Death SS: Live Report della data di Caserta

Ritorna il carrozzone della storica band pesarese dei Death SS. Fan da tutto il sud Italia e dal basso Lazio sono accorsi in quel di Caserta, per assistere allo “spettacolo” prima di tutto e dopo al concerto della decennale band. Si ritorna ai costumi ed ai fasti di “Black Mass” del 1989. Il palco non è grandissimo ma permette alla band di sfoderare gli effetti artificiali di scena e creare una atmosfera degna del miglior film horror. Fumi, botte artificiali, maschere e trucco a volontà fanno si che l’ambiente si surriscaldi velocemente, creando una ottima alchimia tra band e pubblico (locale “quasi” pieno, ndr).
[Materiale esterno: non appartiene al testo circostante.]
(** An unparseable [end] after a good [start]: the start bound stays
    applied, the future-only filter is not. *)
Lemma calendar_events_malformed_end a sp b ep start_dt now (objects : list ClassSession.t) :
  parse_aware fromisoformat make_aware (String a sp) = Some start_dt ->
  fromisoformat (String b ep) = None ->
  calendar_events fromisoformat make_aware (Some (String a sp)) (Some (String b ep)) now objects
  = to_feed_event <$>
      order_by_start
        (filter (fun s => start_dt <= ClassSession.start_datetime s)
           (filter (fun s => ClassSession.is_published s = true) objects)).
Proof.
  intros Hgood Hbad. unfold calendar_events. cbn [truthy]. rewrite Hgood.
  unfold parse_aware. by rewrite Hbad.
Qed.

End CalendarFeedFacts.

(** C6: a request with [start=not-a-date], made on 2024-06-01 against a
    table holding one published slot of 2024-01-01, is answered with
    that past slot, whereas the future-only feed is empty. *)
Theorem malformed_start_not_future_only
    (fromisoformat : string -> option iso_datetime) (make_aware : Z -> datetime) :
  fromisoformat "not-a-date" = None ->
  calendar_events fromisoformat make_aware (Some "not-a-date"%string) None
    first_of_june [weekly_seed]
  = [to_feed_event weekly_seed]
  /\ future_only_feed first_of_june [weekly_seed] = [].
Proof.
  intros Hbad. split; [|reflexivity].
  by rewrite calendar_events_malformed_start.
Qed.

Lemma malformed_start_not_future_only_witness :
  calendar_events fromisoformat_date_only make_aware_utc (Some "not-a-date"%string) None
    first_of_june [weekly_seed]
  = [to_feed_event weekly_seed]
  /\ future_only_feed first_of_june [weekly_seed] = [].
Proof.
  apply malformed_start_not_future_only. reflexivity.
Defined.

(** * Further properties of the recurrence generators *)

Lemma us_per_day_pos : 0 < us_per_day.
Proof. reflexivity. Qed.

Lemma timedelta_weeks_Raise w e : timedelta_weeks w = Raise e -> e = OverflowError.
Proof. unfold timedelta_weeks. destruct (_ <? _); congruence. Qed.

Lemma datetime_add_Raise t td e : datetime_add t td = Raise e -> e = OverflowError.
Proof. unfold datetime_add. destruct (valid_datetime _); congruence. Qed.

Lemma date_add_Raise d td e : date_add d td = Raise e -> e = OverflowError.
Proof. unfold date_add. destruct (valid_date _); congruence. Qed.

Lemma datetime_add_valid t td r : datetime_add t td = Ok r -> valid_datetime r = true.
Proof.
  unfold datetime_add. destruct (valid_datetime (t + td)) eqn:Hv; [|discriminate].
  intros [= <-]. exact Hv.
Qed.

(** ** A dry run *)

Section DryRun.

Variables (self : ClassSession.t) (end_date : date) (duration : timedelta)
          (skip_set : gset Z).

Local Abbreviation loop fuel dry :=
  (ClassSession.recurrence_loop fuel self dry end_date duration skip_set).
Local Abbreviation n := (ClassSession.recurrence_every_n_weeks self).
Local Abbreviation has st tbl :=
  (ClassSession.has_type_start (ClassSession.class_type self) st tbl).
I Death Ss partono subito pescando tra i pezzi classici. Ottima l’esecuzione di “Horrible Eyes”, “Cursed Mama” e “Kings Of Evil”. Il sound prodotto è spessissimo con una ottima precisione d’esecuzione da parte della band (molto bravo il nuovo bassista, Glenn Stranger, ndr). Steve Sylvester è sempre il solito animale da palcoscenico, teatrale e carismatico quanto basta. L’incredibile show comprende anche la comparsa di una spogliarellista: neanche a dirlo, il pubblico è in delirio anche grazie alla “disinvoltura” con la quale la ragazza si muove sul palco. Ogni minima mossa o effetto è complementare ad uno spettacolo che va ben oltre la musica. Può piacere o meno, bisogna riconoscere la spettacolarità dell’insieme. Sylvester e soci pescano dai trenta anni di carriera e il pubblico sembra apprezzare moltissimo. Complimenti ai Death SS per la professionalità e per l’entusiasmo con il quale continuano a portare avanti un discorso coraggioso (visti i tempi) e coerente.